**Goal of the exercise**
Locate each line of the material that contains "clock", then return it.

#### Study material ####

(* ===== verification/ExampleCalendar.v ===== *)
(** A calendar that satisfies [ChronoLaws]: an expression that fires every
    [n] seconds, and a time zone whose clock is put forward once. It is what
    the examples of the schedule theorems run on. *)
From stdpp Require Import base list strings.
From Stdlib Require Import ZArith Lia Ascii.
From S2P Require Import Prelude.
From S2P Require Import Errors.
From S2P Require Import Calendar.

(** * Keys: the decimal digits of a number, in the places of a shape *)

Fixpoint places (shape : string) : Z :=
  match shape with
  | EmptyString => 1
  | String s shape' =>
      match shape_base s with Some base => Z.of_nat base | None => 1 end * places shape'
  end%Z.

Definition digit (n : Z) : ascii := Ascii.ascii_of_nat (48 + Z.to_nat n).
Definition digit_value (c : ascii) : Z := Z.of_nat (Ascii.nat_of_ascii c) - 48.

#[local] Arguments digit : simpl never.
#[local] Arguments digit_value : simpl never.
#[local] Arguments is_digit : simpl never.

Fixpoint render (shape : string) (v : Z) : string :=
  match shape with
  | EmptyString => EmptyString
  | String s shape' =>
      match shape_base s with
      | Some _ => String (digit (v / places shape')) (render shape' (v mod places shape'))
      | None => String s (render shape' v)
      end
  end.

Fixpoint value (shape key : string) : Z :=
  match shape, key with
  | String s shape', String k key' =>
      (if shape_base s then digit_value k * places shape' else 0) + value shape' key'
  | _, _ => 0
  end%Z.

Lemma shape_base_bound s base : shape_base s = Some base → 0 < base ≤ 10.
Proof. unfold shape_base. repeat case_match; intros; simplify_eq; lia. Qed.

Lemma places_pos shape : (0 < places shape)%Z.
Proof.
  induction shape as [|s shape IH]; simpl; [lia|].
  destruct (shape_base s) as [base|] eqn:E; [apply shape_base_bound in E|]; lia.
Qed.

Lemma nat_of_digit n : (0 ≤ n < 10)%Z → Ascii.nat_of_ascii (digit n) = 48 + Z.to_nat n.
Proof. intros. unfold digit. rewrite Ascii.nat_ascii_embedding; lia. Qed.

Lemma is_digit_digit base n :
  base ≤ 10 → (0 ≤ n < Z.of_nat base)%Z → is_digit base (digit n) = true.
Proof.
  intros. unfold is_digit. rewrite nat_of_digit by lia.
  apply andb_true_intro. split; [apply Nat.leb_le|apply Nat.ltb_lt]; lia.
Qed.

Lemma digit_of_value base c :
  is_digit base c = true → (0 ≤ digit_value c < Z.of_nat base)%Z ∧ digit (digit_value c) = c.
Proof.
  unfold is_digit, digit, digit_value. intros [H1 H2]%andb_true_iff.
  apply Nat.leb_le in H1. apply Nat.ltb_lt in H2. split; [lia|].
  replace (48 + _) with (Ascii.nat_of_ascii c) by lia. apply Ascii.ascii_nat_embedding.
Qed.

(** The leading digit of a number of [base * p]. *)
Lemma leading_digit base p v :
  (0 < p)%Z → (0 ≤ v < base * p)%Z → (0 ≤ v / p < base)%Z ∧ (0 ≤ v mod p < p)%Z.
Proof.
  intros. split; [split; [apply Z.div_pos|apply Z.div_lt_upper_bound]; lia|].
  by apply Z.mod_pos_bound.
Qed.

Lemma render_matches shape v :
  (0 ≤ v < places shape)%Z →
  matches_shape shape (render shape v) = true ∧ value shape (render shape v) = v.
Proof.
  revert v. induction shape as [|s shape IH]; intros v Hv;
    cbn [places render] in *; [split; simpl; [done|lia]|].
  pose proof (places_pos shape) as Hp. destruct (shape_base s) as [base|] eqn:E.
  - pose proof (shape_base_bound _ _ E). destruct (leading_digit _ _ _ Hp Hv) as [Hd Hm].
    destruct (IH _ Hm) as [Hsh Hval].
    cbn [matches_shape value]. rewrite E, is_digit_digit, Hsh by (done || lia).
    split; [done|]. rewrite Hval.
    unfold digit_value. rewrite nat_of_digit by lia.
    pose proof (Z.div_mod v (places shape)). lia.
  - destruct (IH v) as [Hm Hval]; [lia|]. cbn [matches_shape value].
    rewrite E, Hm, Hval, Ascii.eqb_refl. split; [done|lia].
Qed.

Lemma value_renders shape key :
  matches_shape shape key = true →
  (0 ≤ value shape key < places shape)%Z ∧ render shape (value shape key) = key.
Proof.
  revert key. induction shape as [|s shape IH]; intros [|k key];
    cbn [matches_shape value places render]; try done.
  intros [Hk Hm]%andb_true_iff. destruct (IH key Hm) as [Hv Hr].
  destruct (shape_base s) as [base|] eqn:E.
  - destruct (digit_of_value base k Hk) as [Hd Hdig]. split; [nia|].
    rewrite Z.add_comm, Z.div_add, Z.div_small by lia. rewrite Z.mod_add, Z.mod_small by lia.
    rewrite ?Z.add_0_l, ?Z.add_0_r. by rewrite Hdig, Hr.
  - apply Ascii.eqb_eq in Hk as ->. rewrite Z.add_0_l, Hr. split; [lia|done].
Qed.

Lemma key_lt_compare a b : key_lt a b ↔ String.compare a b = Lt.
Proof.
  unfold key_lt, String.le, String.leb. split.
  - intros [Hle Hne]. destruct (String.compare a b) eqn:E; [|done|done].
    by apply String.compare_eq_iff in E.
  - intros E. rewrite E. split; [done|]. intros ->.
    pose proof (String.compare_antisym b b) as Ha. by rewrite E in Ha.
Qed.

Lemma compare_digit a b :
  (0 ≤ a < 10)%Z → (0 ≤ b < 10)%Z → Ascii.compare (digit a) (digit b) = (a ?= b)%Z.
Proof.
  intros Ha Hb. pose proof (nat_of_digit a Ha) as Ea. pose proof (nat_of_digit b Hb) as Eb.
  unfold Ascii.nat_of_ascii in Ea, Eb. unfold Ascii.compare.
  destruct (Z.compare_spec a b).
  - subst. apply N.compare_refl.
  - apply N.compare_lt_iff. lia.
  - apply N.compare_gt_iff. lia.
Qed.

Lemma compare_ascii_refl c : Ascii.compare c c = Eq.
Proof. unfold Ascii.compare. apply N.compare_refl. Qed.

Lemma render_order shape v w :
  (0 ≤ v)%Z → (v < w < places shape)%Z →
  String.compare (render shape v) (render shape w) = Lt.
Proof.
  revert v w. induction shape as [|s shape IH]; intros v w Hv Hw;
    cbn [places render] in *; [lia|].
  pose proof (places_pos shape) as Hp. destruct (shape_base s) as [base|] eqn:E.
  - pose proof (shape_base_bound _ _ E).
    destruct (leading_digit (Z.of_nat base) _ v Hp) as [Hdv Hmv]; [lia|].
    destruct (leading_digit (Z.of_nat base) _ w Hp) as [Hdw Hmw]; [lia|].
    pose proof (Z.div_mod v (places shape)). pose proof (Z.div_mod w (places shape)).
    cbn [String.compare]. rewrite compare_digit by lia.
    destruct (Z.compare_spec (v / places shape) (w / places shape)); [|done|nia].
    apply IH; nia.
  - cbn [String.compare]. rewrite compare_ascii_refl. apply IH; lia.
Qed.

(** * The calendar *)

Definition LOCAL_SHAPE : string := "dddd-dd-ddTdd:dd:sd".
Definition YEAR_ZERO : Z := (-62167219200000)%Z.
Definition YEAR_MAX : Z := 253402300800000.

(** The seconds since the year 0, as digits. *)
Definition example_format (t : Z) : string := render LOCAL_SHAPE ((t - YEAR_ZERO) / 1000).

Definition example_parse (key : string) : Z + string :=
  let t := (value LOCAL_SHAPE key * 1000 + YEAR_ZERO)%Z in
  if matches_shape LOCAL_SHAPE key && (t <? YEAR_MAX)%Z then inl t
  else inr "input contains invalid characters".

(** The first multiple of the period after [t], in a year of four digits. *)
Definition example_after (period : positive) (t : Z) : option Z :=
  let p := (1000 * Zpos period)%Z in
  let t' := ((t / p + 1) * p)%Z in
  if (YEAR_ZERO <=? t')%Z && (t' <? YEAR_MAX)%Z then Some t' else None.

(** A time zone: when its clock is put forward, and by how much, less than a
    day. *)
Record ExampleZone := MkExampleZone { ez_at : Z; ez_by : Z }.

Definition zone_by (tz : ExampleZone) : Z := (ez_by tz mod DAY_MILLIS)%Z.

Definition example_from_local (tz : ExampleZone) (t : Z) : LocalResult :=
  if (t <? ez_at tz)%Z then Single t
  else if (t <? ez_at tz + zone_by tz)%Z then NoLocal
  else Single (t - zone_by tz).

Definition example_naive_local (tz : ExampleZone) (i : Z) : Z :=
  if (i <? ez_at tz)%Z then i else (i + zone_by tz)%Z.

#[export] Instance ExampleChrono : Chrono := {|
  CronSchedule := positive;
  Tz := ExampleZone;
  cron_from_str text := match text with
                        | "@minutely" => inl 60%positive
                        | "@hourly" => inl 3600%positive
                        | _ => inr "invalid expression"
                        end;
  tz_from_str name := if bool_decide (name = "Etc/UTC") then Some (MkExampleZone 0 0)
                      else if bool_decide (name = "Example/Forward")
                      then Some (MkExampleZone 7200000 3600000) else None;
  tz_name _ := "Example";
  cron_after := example_after;
  from_local_datetime := example_from_local;
  naive_local := example_naive_local;
  chrono_range t := (-8334601228800000 <=? t)%Z && (t <=? 8210266876799999)%Z;
  format_local := example_format;
  parse_local := example_parse;
  schedule_fingerprint s _ := ds_cron s +:+ "/" +:+ ds_timezone s;
|}.

Lemma zone_by_bounds tz : (0 ≤ zone_by tz < DAY_MILLIS)%Z.
Proof. by apply Z.mod_pos_bound. Qed.

Lemma seconds_since_year_zero t :
  whole_second t → four_digit_year t →
  ((t - YEAR_ZERO) / 1000 * 1000 = t - YEAR_ZERO)%Z
  ∧ (0 ≤ (t - YEAR_ZERO) / 1000 < places LOCAL_SHAPE)%Z.
Proof.
  unfold whole_second, four_digit_year. intros Hs Hy.
  assert ((t - YEAR_ZERO) mod 1000 = 0)%Z as Hm by (unfold YEAR_ZERO; rewrite Zminus_mod, Hs; done).
  pose proof (Z.div_mod (t - YEAR_ZERO) 1000) as Hd. unfold YEAR_ZERO in *.
  change (places LOCAL_SHAPE) with 60000000000000%Z. lia.
Qed.

Lemma example_after_spec period t t' :
  example_after period t = Some t' →
  (t < t')%Z ∧ whole_second t' ∧ four_digit_year t' ∧
  ∀ u, (t ≤ u < t')%Z → example_after period u = Some t'.
Proof.
  unfold example_after. set (p := (1000 * Z.pos period)%Z). assert (0 < p)%Z as Hp by lia.
  destruct (_ && _) eqn:E; [|done]. intros [= <-].
  pose proof (Z.div_mod t p). pose proof (Z.mod_pos_bound t p Hp).
  assert (four_digit_year ((t / p + 1) * p)) as Hy.
  { unfold four_digit_year, YEAR_ZERO, YEAR_MAX in *. lia. }
  split; [nia|]. split; [|split; [done|]].
  - unfold whole_second. replace ((t / p + 1) * p)%Z
      with ((t / p + 1) * Z.pos period * 1000)%Z by (generalize (t / p)%Z; unfold p; lia).
    apply Z.mod_mul. lia.
  - intros u Hu. assert (u / p = t / p)%Z as ->; [|by rewrite E].
    symmetry. apply (Z.div_unique u p _ (u - p * (t / p))); [left; nia|lia].
Qed.

#[export] Instance ExampleChronoLaws : ChronoLaws.
Proof.
  split; simpl.
  - intros s t t' Ha%example_after_spec. naive_solver.
  - intros s t t' u Ha%example_after_spec. naive_solver.
  - intros tz t i. unfold example_from_local, example_naive_local.
    pose proof (zone_by_bounds tz). repeat case_match; intros; simplify_eq; lia.
  - intros tz t i j. unfold example_from_local. repeat case_match; done.
  - intros tz i. unfold example_naive_local. pose proof (zone_by_bounds tz).
    case_match; lia.
  - intros tz t n m i _ _ Hm Hns. specialize (Hns m). unfold example_from_local in *.
    repeat case_match; naive_solver.
  - intros t. unfold DAY_MILLIS. lia.
  - intros t Hs Hy. destruct (seconds_since_year_zero t Hs Hy) as [Hv Hb].
    unfold is_local_key, example_parse, example_format.
    destruct (render_matches LOCAL_SHAPE _ Hb) as [Hm ->]. rewrite Hm. split; [done|].
    rewrite Hv. unfold four_digit_year, YEAR_ZERO, YEAR_MAX in *. simpl.
    rewrite (proj2 (Z.ltb_lt _ _)) by lia. f_equal. lia.
  - intros key t Hk. unfold example_parse, example_format, is_local_key in *.
    change "dddd-dd-ddTdd:dd:sd" with LOCAL_SHAPE in Hk.
    destruct (value_renders _ _ Hk) as [Hb Hr]. rewrite Hk. cbn [andb].
    case_match; [|done]. intros Ht. apply (inj inl) in Ht as <-. rewrite Z.add_simpl_r, Z.div_mul, Hr by lia.
    split; [done|]. unfold whole_second, four_digit_year, YEAR_ZERO, YEAR_MAX in *.
    split; [|lia]. by rewrite Z.add_comm, Z.mod_add.
  - intros t u Ht Hu Hyt Hyu Hlt. apply key_lt_compare. unfold example_format.
    destruct (seconds_since_year_zero t Ht Hyt), (seconds_since_year_zero u Hu Hyu).
    apply render_order; lia.
Qed.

####

**Response to the exercise**
    [n] seconds, and a time zone whose clock is put forward once. It is what
(** A time zone: when its clock is put forward, and by how much, less than a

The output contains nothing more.